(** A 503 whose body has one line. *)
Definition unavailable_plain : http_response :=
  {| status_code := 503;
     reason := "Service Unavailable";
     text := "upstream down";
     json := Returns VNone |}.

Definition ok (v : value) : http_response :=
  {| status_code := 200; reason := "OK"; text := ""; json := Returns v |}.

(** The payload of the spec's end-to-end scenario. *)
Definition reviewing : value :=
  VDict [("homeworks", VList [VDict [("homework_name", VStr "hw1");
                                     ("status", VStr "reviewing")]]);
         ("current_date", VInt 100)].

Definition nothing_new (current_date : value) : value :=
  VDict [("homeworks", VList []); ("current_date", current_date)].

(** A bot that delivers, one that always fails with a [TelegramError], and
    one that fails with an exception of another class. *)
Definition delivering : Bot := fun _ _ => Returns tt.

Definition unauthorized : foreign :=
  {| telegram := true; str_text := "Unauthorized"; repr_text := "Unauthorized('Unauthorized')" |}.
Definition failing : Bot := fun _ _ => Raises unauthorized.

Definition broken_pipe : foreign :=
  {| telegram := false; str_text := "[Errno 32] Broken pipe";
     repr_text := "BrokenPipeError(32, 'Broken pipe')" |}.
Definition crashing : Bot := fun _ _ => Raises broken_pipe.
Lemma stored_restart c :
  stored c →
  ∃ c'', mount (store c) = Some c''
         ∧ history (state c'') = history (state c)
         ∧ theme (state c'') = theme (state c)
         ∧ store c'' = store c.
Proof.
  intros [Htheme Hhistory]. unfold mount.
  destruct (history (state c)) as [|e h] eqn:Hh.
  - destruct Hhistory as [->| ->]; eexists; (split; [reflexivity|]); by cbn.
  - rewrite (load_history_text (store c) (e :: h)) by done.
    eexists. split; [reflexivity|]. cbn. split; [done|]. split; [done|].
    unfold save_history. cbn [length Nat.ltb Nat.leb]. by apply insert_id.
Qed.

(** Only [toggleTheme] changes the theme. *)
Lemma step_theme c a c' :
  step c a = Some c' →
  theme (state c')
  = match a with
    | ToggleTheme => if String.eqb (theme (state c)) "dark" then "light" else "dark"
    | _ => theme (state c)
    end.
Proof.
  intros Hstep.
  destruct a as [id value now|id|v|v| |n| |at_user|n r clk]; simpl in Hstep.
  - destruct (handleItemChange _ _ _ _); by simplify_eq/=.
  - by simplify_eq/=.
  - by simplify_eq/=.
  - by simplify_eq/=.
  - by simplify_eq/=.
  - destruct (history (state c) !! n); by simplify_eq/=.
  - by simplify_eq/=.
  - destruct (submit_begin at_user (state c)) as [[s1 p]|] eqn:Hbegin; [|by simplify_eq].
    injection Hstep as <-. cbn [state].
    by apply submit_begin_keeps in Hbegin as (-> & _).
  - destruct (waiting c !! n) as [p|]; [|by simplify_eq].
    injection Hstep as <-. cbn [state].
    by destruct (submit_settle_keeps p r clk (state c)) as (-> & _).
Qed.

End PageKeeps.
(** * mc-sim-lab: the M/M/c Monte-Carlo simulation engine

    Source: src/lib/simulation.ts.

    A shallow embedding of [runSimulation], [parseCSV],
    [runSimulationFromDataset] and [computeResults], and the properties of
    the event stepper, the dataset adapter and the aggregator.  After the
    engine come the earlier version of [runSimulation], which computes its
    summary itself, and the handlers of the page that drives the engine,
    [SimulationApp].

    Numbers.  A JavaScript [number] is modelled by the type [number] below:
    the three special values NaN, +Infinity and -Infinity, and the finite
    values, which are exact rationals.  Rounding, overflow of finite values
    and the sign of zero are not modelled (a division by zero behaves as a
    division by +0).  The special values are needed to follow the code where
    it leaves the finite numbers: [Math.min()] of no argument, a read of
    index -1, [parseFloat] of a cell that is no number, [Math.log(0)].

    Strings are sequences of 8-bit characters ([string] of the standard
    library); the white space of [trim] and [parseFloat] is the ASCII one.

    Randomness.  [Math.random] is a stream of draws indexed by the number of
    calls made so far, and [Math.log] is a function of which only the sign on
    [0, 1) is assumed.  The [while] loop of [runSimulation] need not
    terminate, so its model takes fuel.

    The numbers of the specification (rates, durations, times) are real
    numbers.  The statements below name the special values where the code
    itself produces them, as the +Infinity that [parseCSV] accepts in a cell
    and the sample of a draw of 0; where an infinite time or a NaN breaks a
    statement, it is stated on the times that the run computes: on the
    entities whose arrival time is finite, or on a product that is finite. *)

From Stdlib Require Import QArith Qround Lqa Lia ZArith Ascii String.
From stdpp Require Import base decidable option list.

...

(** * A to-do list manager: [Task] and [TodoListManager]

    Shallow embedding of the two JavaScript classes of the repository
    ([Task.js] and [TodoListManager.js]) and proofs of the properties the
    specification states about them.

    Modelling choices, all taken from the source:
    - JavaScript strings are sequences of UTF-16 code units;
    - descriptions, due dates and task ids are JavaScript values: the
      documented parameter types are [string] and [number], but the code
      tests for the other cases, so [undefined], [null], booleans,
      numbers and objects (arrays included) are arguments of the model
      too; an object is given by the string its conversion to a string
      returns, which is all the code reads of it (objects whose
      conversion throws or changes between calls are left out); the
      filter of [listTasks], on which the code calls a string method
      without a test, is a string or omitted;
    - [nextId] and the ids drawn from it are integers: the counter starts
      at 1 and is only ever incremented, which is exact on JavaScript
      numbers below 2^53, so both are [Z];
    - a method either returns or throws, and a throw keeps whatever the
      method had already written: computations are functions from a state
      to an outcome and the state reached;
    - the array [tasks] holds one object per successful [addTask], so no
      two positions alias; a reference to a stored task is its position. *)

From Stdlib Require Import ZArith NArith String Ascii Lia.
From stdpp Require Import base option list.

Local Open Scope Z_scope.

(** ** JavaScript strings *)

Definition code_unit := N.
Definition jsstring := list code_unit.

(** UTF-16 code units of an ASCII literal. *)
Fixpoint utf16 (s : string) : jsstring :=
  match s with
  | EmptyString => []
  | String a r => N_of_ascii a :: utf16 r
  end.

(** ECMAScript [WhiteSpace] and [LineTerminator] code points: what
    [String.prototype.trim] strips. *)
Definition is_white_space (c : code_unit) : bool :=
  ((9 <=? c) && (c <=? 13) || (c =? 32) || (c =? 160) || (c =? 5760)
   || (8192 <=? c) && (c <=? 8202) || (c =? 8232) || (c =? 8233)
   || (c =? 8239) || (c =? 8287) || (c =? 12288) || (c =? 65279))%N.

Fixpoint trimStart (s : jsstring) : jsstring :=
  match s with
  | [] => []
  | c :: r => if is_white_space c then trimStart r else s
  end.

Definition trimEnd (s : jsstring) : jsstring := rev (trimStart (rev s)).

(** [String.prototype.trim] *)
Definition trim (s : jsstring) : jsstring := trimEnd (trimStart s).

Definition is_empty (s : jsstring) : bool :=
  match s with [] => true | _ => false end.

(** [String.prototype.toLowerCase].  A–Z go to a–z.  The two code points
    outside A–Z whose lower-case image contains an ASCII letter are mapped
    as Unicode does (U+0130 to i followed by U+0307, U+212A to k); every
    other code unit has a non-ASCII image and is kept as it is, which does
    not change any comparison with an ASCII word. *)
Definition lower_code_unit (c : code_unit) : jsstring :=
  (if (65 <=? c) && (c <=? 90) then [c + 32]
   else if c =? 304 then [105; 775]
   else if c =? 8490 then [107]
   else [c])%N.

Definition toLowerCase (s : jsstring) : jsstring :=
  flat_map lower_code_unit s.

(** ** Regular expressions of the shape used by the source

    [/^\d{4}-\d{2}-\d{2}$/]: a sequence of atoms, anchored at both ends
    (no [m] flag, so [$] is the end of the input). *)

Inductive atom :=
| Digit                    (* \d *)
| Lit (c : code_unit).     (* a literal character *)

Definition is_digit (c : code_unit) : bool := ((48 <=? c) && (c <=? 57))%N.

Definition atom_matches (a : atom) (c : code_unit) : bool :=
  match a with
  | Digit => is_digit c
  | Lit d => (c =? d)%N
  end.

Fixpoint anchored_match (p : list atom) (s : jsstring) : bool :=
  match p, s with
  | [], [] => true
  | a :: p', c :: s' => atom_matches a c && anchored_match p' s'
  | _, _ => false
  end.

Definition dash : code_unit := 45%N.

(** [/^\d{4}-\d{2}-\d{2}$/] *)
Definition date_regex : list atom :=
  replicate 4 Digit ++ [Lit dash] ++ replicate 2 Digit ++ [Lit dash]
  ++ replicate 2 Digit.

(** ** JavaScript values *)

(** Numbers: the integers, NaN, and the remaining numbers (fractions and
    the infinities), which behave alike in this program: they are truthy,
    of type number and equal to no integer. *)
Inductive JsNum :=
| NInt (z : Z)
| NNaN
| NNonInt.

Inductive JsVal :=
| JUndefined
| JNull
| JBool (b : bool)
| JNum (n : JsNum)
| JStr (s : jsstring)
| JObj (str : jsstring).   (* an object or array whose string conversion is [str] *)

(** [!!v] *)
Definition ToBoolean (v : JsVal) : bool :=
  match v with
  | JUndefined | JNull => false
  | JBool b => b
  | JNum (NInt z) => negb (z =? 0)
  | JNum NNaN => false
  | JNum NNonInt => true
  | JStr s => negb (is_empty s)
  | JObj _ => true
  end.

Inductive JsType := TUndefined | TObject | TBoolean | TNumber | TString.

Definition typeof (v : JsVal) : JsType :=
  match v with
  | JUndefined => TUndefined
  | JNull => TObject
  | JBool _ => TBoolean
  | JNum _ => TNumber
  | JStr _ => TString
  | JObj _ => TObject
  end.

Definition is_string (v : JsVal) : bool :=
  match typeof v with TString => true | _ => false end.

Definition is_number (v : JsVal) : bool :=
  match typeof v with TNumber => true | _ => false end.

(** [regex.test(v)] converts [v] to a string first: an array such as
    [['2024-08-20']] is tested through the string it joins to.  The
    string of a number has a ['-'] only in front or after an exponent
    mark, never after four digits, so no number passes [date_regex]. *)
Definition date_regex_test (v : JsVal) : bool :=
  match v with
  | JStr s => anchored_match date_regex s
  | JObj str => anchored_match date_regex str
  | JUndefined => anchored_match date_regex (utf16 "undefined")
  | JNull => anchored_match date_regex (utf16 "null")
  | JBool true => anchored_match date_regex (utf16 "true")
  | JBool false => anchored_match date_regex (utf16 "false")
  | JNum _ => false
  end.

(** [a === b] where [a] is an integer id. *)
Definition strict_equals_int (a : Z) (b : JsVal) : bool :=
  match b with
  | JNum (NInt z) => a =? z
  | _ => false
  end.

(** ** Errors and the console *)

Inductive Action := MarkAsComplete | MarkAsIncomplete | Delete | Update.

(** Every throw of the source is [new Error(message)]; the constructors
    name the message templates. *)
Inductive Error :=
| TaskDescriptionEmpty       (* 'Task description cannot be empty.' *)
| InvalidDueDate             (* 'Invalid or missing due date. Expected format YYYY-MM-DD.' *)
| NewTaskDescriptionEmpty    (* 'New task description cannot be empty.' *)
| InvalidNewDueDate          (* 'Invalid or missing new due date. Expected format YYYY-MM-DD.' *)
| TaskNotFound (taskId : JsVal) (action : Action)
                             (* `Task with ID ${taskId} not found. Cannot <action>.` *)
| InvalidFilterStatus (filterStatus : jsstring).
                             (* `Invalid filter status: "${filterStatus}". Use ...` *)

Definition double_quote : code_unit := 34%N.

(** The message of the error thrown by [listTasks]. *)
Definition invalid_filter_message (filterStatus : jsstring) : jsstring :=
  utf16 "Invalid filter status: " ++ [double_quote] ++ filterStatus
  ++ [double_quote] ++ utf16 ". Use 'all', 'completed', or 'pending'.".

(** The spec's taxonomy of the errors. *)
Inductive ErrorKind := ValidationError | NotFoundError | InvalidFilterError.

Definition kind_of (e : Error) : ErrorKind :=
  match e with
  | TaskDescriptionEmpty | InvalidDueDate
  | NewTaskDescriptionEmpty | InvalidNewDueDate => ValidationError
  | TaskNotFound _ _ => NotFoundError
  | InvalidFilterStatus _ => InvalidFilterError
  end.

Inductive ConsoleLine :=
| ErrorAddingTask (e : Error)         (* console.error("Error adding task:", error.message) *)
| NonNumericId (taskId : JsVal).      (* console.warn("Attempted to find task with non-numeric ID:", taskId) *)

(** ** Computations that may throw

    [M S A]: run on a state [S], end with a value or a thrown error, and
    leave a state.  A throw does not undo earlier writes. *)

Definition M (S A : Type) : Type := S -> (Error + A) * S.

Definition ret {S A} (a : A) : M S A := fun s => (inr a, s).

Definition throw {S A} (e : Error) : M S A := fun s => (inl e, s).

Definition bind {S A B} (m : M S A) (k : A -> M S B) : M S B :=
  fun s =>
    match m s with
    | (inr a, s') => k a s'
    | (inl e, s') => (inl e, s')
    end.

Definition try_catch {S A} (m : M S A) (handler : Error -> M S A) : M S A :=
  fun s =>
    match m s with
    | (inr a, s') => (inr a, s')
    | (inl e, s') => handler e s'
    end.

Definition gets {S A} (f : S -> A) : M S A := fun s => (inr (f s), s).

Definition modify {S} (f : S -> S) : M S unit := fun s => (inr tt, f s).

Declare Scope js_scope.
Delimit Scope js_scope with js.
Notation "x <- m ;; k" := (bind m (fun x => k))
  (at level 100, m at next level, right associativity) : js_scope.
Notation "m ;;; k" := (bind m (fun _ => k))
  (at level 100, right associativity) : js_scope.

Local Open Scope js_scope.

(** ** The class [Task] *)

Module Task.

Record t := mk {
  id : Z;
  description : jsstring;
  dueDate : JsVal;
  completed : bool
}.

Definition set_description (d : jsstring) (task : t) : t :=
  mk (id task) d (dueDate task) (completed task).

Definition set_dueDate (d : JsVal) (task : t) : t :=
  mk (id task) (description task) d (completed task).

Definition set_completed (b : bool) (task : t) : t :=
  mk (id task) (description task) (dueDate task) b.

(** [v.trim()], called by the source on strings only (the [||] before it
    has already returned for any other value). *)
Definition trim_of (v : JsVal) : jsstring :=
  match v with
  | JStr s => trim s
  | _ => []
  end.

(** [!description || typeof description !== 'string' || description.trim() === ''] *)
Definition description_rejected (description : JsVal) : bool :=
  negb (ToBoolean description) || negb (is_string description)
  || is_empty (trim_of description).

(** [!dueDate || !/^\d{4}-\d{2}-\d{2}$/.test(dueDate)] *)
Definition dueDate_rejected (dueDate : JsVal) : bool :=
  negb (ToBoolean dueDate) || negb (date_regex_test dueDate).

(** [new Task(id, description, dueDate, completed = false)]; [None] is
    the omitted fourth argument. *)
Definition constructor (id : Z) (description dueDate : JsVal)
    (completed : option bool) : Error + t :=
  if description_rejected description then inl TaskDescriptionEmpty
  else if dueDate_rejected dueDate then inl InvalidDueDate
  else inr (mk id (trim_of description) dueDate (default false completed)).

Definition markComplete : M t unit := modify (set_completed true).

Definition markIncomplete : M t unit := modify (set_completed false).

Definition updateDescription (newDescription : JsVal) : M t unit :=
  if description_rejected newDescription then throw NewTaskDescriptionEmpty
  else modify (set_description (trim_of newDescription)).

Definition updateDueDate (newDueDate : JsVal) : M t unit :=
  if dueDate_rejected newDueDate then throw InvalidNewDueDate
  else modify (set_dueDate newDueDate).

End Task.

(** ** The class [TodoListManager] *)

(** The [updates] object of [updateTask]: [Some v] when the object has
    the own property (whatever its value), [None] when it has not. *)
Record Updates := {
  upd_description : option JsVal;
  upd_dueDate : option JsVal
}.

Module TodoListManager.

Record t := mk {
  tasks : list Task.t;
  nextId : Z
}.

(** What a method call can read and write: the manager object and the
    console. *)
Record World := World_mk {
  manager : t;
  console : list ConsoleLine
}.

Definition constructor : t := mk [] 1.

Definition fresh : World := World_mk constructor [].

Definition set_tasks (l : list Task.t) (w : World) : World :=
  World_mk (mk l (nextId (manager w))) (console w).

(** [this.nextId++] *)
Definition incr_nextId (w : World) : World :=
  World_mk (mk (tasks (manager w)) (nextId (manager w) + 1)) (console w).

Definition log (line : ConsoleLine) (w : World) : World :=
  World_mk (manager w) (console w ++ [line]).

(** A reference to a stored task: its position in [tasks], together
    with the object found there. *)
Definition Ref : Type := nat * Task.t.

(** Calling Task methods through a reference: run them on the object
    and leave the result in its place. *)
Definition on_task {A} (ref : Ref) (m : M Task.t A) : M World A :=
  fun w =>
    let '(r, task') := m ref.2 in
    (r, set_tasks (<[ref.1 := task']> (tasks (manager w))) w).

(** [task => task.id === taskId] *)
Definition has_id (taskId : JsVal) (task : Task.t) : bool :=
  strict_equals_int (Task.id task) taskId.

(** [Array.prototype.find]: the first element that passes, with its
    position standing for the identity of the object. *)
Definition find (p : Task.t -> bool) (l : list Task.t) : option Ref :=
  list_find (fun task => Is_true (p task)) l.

TASK TO CARRY OUT>
Set out every line from the material that contains the string "NewTaskDescriptionEmpty".

ANSWER SECTION>
| NewTaskDescriptionEmpty    (* 'New task description cannot be empty.' *)
  | NewTaskDescriptionEmpty | InvalidNewDueDate => ValidationError
  if description_rejected newDescription then throw NewTaskDescriptionEmpty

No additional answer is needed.